Steven Spielberg can never be accused of lacking
versatility. In the course of directing 56 films (and producing three times
that number), he has explored virtually every genre. He’s made classic family
movies (E.T. The Extra-Terrestrial),
action-adventure thrillers (Raiders of
the Lost Ark), blood-and-guts war stories (Saving Private Ryan), and thought-provoking science fiction flicks (AI Artificial Intelligence). Over a
fifty-year career, he’s tried his hand at serious historical drama (Amistad, Lincoln) and off-beat whimsy (The
Terminal, Catch Me If You Can).
He’s been gutsy enough to tackle the intimate story of a black woman (The Color Purple), and ambitious enough
to take on the Holocaust in Schindler’s
List. This latter film, of course, has had global repercussions and has led
to Spielberg’s establishment of the highly respected Survivors of the Shoah
Visual History Foundation, through which the personal stories of Hitler’s
victims are being carefully preserved.
No question that Steven Spielberg has a strong sense of
social responsibility. In some ways he comes across as a grown-up Boy Scout.

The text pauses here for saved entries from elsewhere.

Definition update_charge_point_code (others : Db → Db) (charge_point_id : Z) (scope : ActorScope) (code : option string)
    (name : option string) (name_provided : bool) (configurations : option (list Configuration)) : Tx (option ChargePoint) :=
  p ← gets (owned_charge_point charge_point_id scope);
  match p with
  | None =>
      existing ← gets (λ db, charge_points db !! charge_point_id);
      raise_if (bool_decide (is_Some existing) && bool_decide (is_Some (sc_owner_id scope))) ChargePointOwnershipDeniedError;;
      mret None
  | Some point =>
      raise_if (bool_decide (is_Some code) && bool_decide (is_Some (cp_code_locked_at point))) ChargePointCodeLockedError;;
      numbers ← gets (λ db, cn_connector_number <$> connectors_of charge_point_id db);
      let fs := default [] configurations in
      raise_if (negb (all_numbered numbers fs)) ConnectorConfigurationNotFoundError;;
      free ← gets (λ db, match code with
                         | Some c => is_charge_point_code_available (strip c) (Some charge_point_id) db
                         | None => true end);
      raise_if (negb free) ChargePointCodeAlreadyExistsError;;
      modify others;;
      taken ← gets (λ db, match code with Some c => code_taken (strip c) (Some charge_point_id) db | None => false end);
      raise_if taken ChargePointCodeAlreadyExistsError;;
      let write p := (if name_provided then set_cp_name name else id) (with_some (λ c, set_cp_code (strip c)) code p) in
      modify (λ db, set_charge_points (alter write charge_point_id (charge_points db)) db);;
      modify (λ db, set_connectors ((λ c, if cn_charge_point_id c =? charge_point_id
        then foldl (λ c f, configure f c) c fs else c) <$> connectors db) db);;
      gets (λ db, charge_points db !! charge_point_id)
  end.

Definition newer_point (a b : ChargePoint) : Prop :=
  cp_created_at b < cp_created_at a ∨ cp_created_at b = cp_created_at a ∧ cp_id a ≤ cp_id b.
#[global] Instance newer_point_dec a b : Decision (newer_point a b).
Proof. unfold newer_point. apply _. Defined.

Definition points_of (station_id : Z) (db : Db) : list ChargePoint :=
  filter (λ c, cp_station_id c = station_id) (rows (charge_points db)).

Definition list_charge_points_page (station_id : Z) (scope : ActorScope) (number size : Z)
  : Tx (option (list ChargePoint * Z)) :=
  found ← get_station_by_id station_id (sc_owner_id scope);
  match found with
  | None => mret None
  | Some station =>
      l ← gets (points_of (st_id station));
      mret (Some (page number size (merge_sort newer_point l), Z.of_nat (length l)))
  end.

(** ** Requests *)

(** A stripped text of [lo] to [hi] characters. *)
Definition text_field (lo hi : Z) (s : string) : option string :=
  let v := strip s in if (lo <=? text_len v) && (text_len v <=? hi) then Some v else None.

Definition range_field (bound v : Z) : option Z := if (- bound <=? v) && (v <=? bound) then Some v else None.

Record StationCreateRequest := mkStationCreate {
  sq_name : string; sq_address : string; sq_timezone : option string; sq_latitude : Z; sq_longitude : Z
}.

Definition valid_station_create (r : StationCreateRequest) : option StationCreateRequest :=
  name ← text_field 1 150 (sq_name r);
  address ← text_field 1 500 (sq_address r);
  tz ← match sq_timezone r with
       | Some v => t ← text_field 0 64 v; validate_station_timezone t
       | None => Some DEFAULT_STATION_TIMEZONE
       end;
  lat ← range_field 90000000 (sq_latitude r);
  lon ← range_field 180000000 (sq_longitude r);
  Some (mkStationCreate name address (Some tz) lat lon).
Lemma promises_used i db db' : promises db db' → used i db → used i db'.
Proof.
  intros (_ & Hp & _ & Hc) (k & c & p & Hk & Hcp & Hst). destruct (Hc k c Hk) as (c' & Hk' & Heq).
  destruct (Hp _ p Hcp) as (p' & Hp' & Hs & _). exists k, c', p'. rewrite Heq. split_and!; [done..|congruence].
Qed.

#[global] Instance promises_preorder : PreOrder promises.
Proof.
  split.
  - intros db. split; [lia|]. split_and!; intros; eexists; split_and!; eauto; reflexivity.
  - intros a b c Hab Hbc. pose proof (λ i, promises_used i _ _ Hab) as Hu.
    destruct Hab as (Hn & Hp & Hs & Hc), Hbc as (Hn' & Hp' & Hs' & Hc'). split; [lia|]. split_and!.
    + intros i p Hi. destruct (Hp i p Hi) as (q & Hq & Hpq). destruct (Hp' i q Hq) as (r & Hr & Hqr).
      exists r. split; [done|]. by etrans.
    + intros i s Hi. destruct (Hs i s Hi) as (t & Ht & Ho & Hz). destruct (Hs' i t Ht) as (u & Hu' & Ho' & Hz').
      exists u. split_and!; [done|congruence|]. intros Hus. rewrite (Hz' (Hu i Hus)). auto.
    + intros k x Hk. destruct (Hc k x Hk) as (y & Hy & Hxy). destruct (Hc' k y Hy) as (z & Hz & Hyz). exists z.
      split; [done|congruence].
Qed.

(** A step that keeps the promises and the state's shape. *)
Definition good (db db' : Db) : Prop := promises db db' ∧ catalogue_ok db'.

Definition fair (others : Db → Db) : Prop := ∀ db, catalogue_ok db → good db (others db).
Definition anonymize_user_account (token : option string) (reason confirm_phrase : string) : Tx () :=
  admitted privacy_manage token;;
  raise_if (negb (reason_field reason)) (HTTPException 422);;
  anonymize_user confirm_phrase.

Definition get_account_legal_hold (token : option string) (user_id : Z) : Tx (bool * option string) :=
  admitted privacy_view token;; get_user user_id;; gets (check_legal_hold user_id).

Definition update_account_legal_hold (token : option string) (user_id : Z) (hold : bool) (reason : string)
  : Tx (bool * option string) :=
  a ← admitted privacy_manage token;
  raise_if (negb (reason_field reason)) (HTTPException 422);;
  set_legal_hold user_id hold reason (ac_user_id a.1) (Some a.2).

Definition driver_self_anonymize (token : option string) (current_password : string) (reason : option string) : Tx Receipt :=
  a ← admitted privacy_own token;
  raise_if (negb ((1 <=? text_len current_password) && (text_len current_password <=? 1024))) (HTTPException 422);;
  raise_if (match reason with Some r => 500 <? text_len r | None => false end) (HTTPException 422);;
  create_request (ac_user_id a.1) current_password
    (match reason with
     | Some r => if bool_decide (r = "") then "Yêu cầu xử lý dữ liệu cá nhân"%string else r
     | None => "Yêu cầu xử lý dữ liệu cá nhân"%string
     end).

Definition driver_privacy_requests (token : option string) : Tx (list Receipt) :=
  a ← admitted privacy_own token; gets (list_requests (Some (ac_user_id a.1))).

Definition admin_privacy_requests (token : option string) : Tx (list Receipt) :=
  admitted privacy_view token;; gets (list_requests None).

Definition review_privacy_request (token : option string) (request_id : Z) (payload : ReviewDecision) : Tx Receipt :=
  a ← admitted privacy_manage token;
  d ← some_or (valid_decision payload) (HTTPException 422);
  review_request request_id d (ac_user_id a.1) a.2.

(** [PrivacyExecutionPayload] *)
Record Execution := mkExecution {
  xp_external_refund_confirmed : bool; xp_expected_balance_vnd : option Z; xp_confirm_phrase : string; xp_reason : string
}.

Definition valid_execution (p : Execution) : option string :=
  if bool_decide (xp_confirm_phrase p = "EXECUTE_PRIVACY_REQUEST") &&
     match xp_expected_balance_vnd p with Some n => 0 <=? n | None => true end
  then stripped 3 500 (xp_reason p) else None.

Definition execute_privacy_request (token : option string) (request_id : Z) (payload : Execution) : Tx Receipt :=
  a ← admitted privacy_manage token;
  reason ← some_or (valid_execution payload) (HTTPException 422);
  enqueue_execution request_id (ac_user_id a.1) a.2 reason (xp_external_refund_confirmed payload) (xp_expected_balance_vnd payload).
End privacy.

(** ** The gates of the database *)

(** [EXISTS (SELECT 1 FROM t WHERE P)] *)
Definition mine {A} (P : A → bool) (t : gmap Z A) : bool := bool_decide (is_Some (select_where P t)).

(** [check_gates]: the first message it raises, if any. *)
Definition check_gates (job_id : Z) (db : Db) : option string :=
  match privacy_jobs db !! job_id ≫= λ j, privacy_requests db !! pj_request_id j with
  | None => Some "policy_or_approval_required"
  | Some q =>
      let uid := pq_user_id q in
      if negb (bool_decide (pq_status q = "approved")) ||
         match pq_policy_version q with Some v => negb (bool_decide (v ∈ privacy_policies db)) | None => true end
      then Some "policy_or_approval_required"
      else match users db !! uid with
      | None => Some "subject_not_active"
      | Some u =>
          if negb (bool_decide (u_status u ∈ ["active"; "pending_deletion"])) then Some "subject_not_active"
          else if existsb (λ c, negb (bool_decide (c = "driver"))) (u_roles u) || mine (λ s, st_owner_id s =? uid) (stations db)
          then Some "non_driver_obligations"
          else if mine (λ w, (w_driver_id w =? uid) && negb (w_balance_vnd w =? 0)) (wallets db)
          then Some "wallet_refund_or_debt_required"
          else if mine (λ c, unsettled uid c || cable_open uid c) (charging_sessions db) then Some "charging_or_cable_open"
          else if mine (λ r, (sr_driver_id r =? uid) && start_pending r) (driver_start_requests db) then Some "remote_start_open"
          else if mine (booking_open uid) (reservations db) then Some "reservation_or_fee_open"
          else if mine (λ t, (t_driver_id t =? uid) && bool_decide (t_status t = pending ∨ t_status t = needs_review)) (wallet_topups db)
          then Some "topup_open"
          else if match last (hold_rows uid db) with
                  | Some row => on_hold (al_data row) | None => false end
          then Some "legal_hold"
          else if mine (λ t, (t_driver_id t =? uid) && (contains (chars (uuid_str uid)) (chars (t_order_id t)) ||
                   contains (chars (lower (u_email u))) (chars (lower (default "" (t_gateway_transaction_id t)))))) (wallet_topups db)
          then Some "financial_reference_requires_review"
          else None
      end
  end.

(** ** The executor *)

Definition SAFE_CODES : list string :=
  ["wallet_refund_or_debt_required"; "charging_or_cable_open"; "remote_start_open"; "reservation_or_fee_open"; "topup_open";
   "legal_hold"; "non_driver_obligations"; "financial_reference_requires_review"; "subject_not_active"; "subject_collision"].

Definition safe_code (message : string) : string := if bool_decide (message ∈ SAFE_CODES) then message else "execution_failed".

Still, like some Boy Scouts I know, he enjoys scary tales told around a
campfire in the dark. Remember when Jaws persuaded
all of us to avoid the ocean? Yes, some Hollywood wag labeled this 1975
Spielberg fright-fest a Roger Corman film on a big budget, but it certainly did
the trick, scaring the pants off of us while creating the whole idea of a
summer blockbuster. And Spielberg’s genius for crowd-pleasing by way of
crowd-scaring was certainly on display in 1993, when dinosaurs ran amok in Jurassic Park. This fascination with the
scary – and even the demonic – shows up in 1982’s Poltergeist, which Spielberg co-wrote and produced but didn’t
direct. (Tobe Hooper, of The Texas Chain
Saw Massacre, did the honors, in the same year that Spielberg himself
helmed E.T..) Poltergeist, in which sinister forces appear via a family’s TV
screen, clearly reflects Spielberg’s
own childhood obsession with his own parents’ new television set.
So it makes perfect sense that Spielberg’s big Hollywood
breakthrough came by way of television. It all began with a short story by
Richard Matheson, who (in the course of a long career) wrote screenplays for
such Roger Corman classics as House of
Usher and The Pit and the Pendulum. Matheson
was reportedly moved to write this story, which first appeared in Playboy, after he was tailgated by a
trucker on what turned out to be the day of President Kennedy’s assassination.
Matheson himself adapted “Duel” for the screen, and the result was a 1971 TV
movie (later released as a feature film) that jumpstarted Spielberg’s career.
Steven Spielberg (somewhat alone among the great
directors of his generation) never worked for Roger Corman. Still, Duel can be considered Cormanesque. It
was made on a very low budget, along the highways and back roads of Southern
California. Plot and characterization are subordinate to the fast-paced action
on the screen; dialogue barely exists. At base, this is the story of a
middle-aged middle-class Angeleno (Dennis Weaver) who’s driving his bright red
Plymouth Valiant to some sort of appointment in the hinterlands. Suddenly he’s
being threatened at every turn by a monstrously lethal Peterbilt 281 tanker
truck. Its driver is barely visible, but the rusted-out truck (which takes on
demonic characteristics as the film advances) clearly seems out to get him, and
damn the consequences! The filmmaking is bravura, and Duel ended up turning Spielberg into the next big thing, allowing
him to dream up bigger and costlier scares as his career advanced.
Who knows what scary critters will be next on his agenda?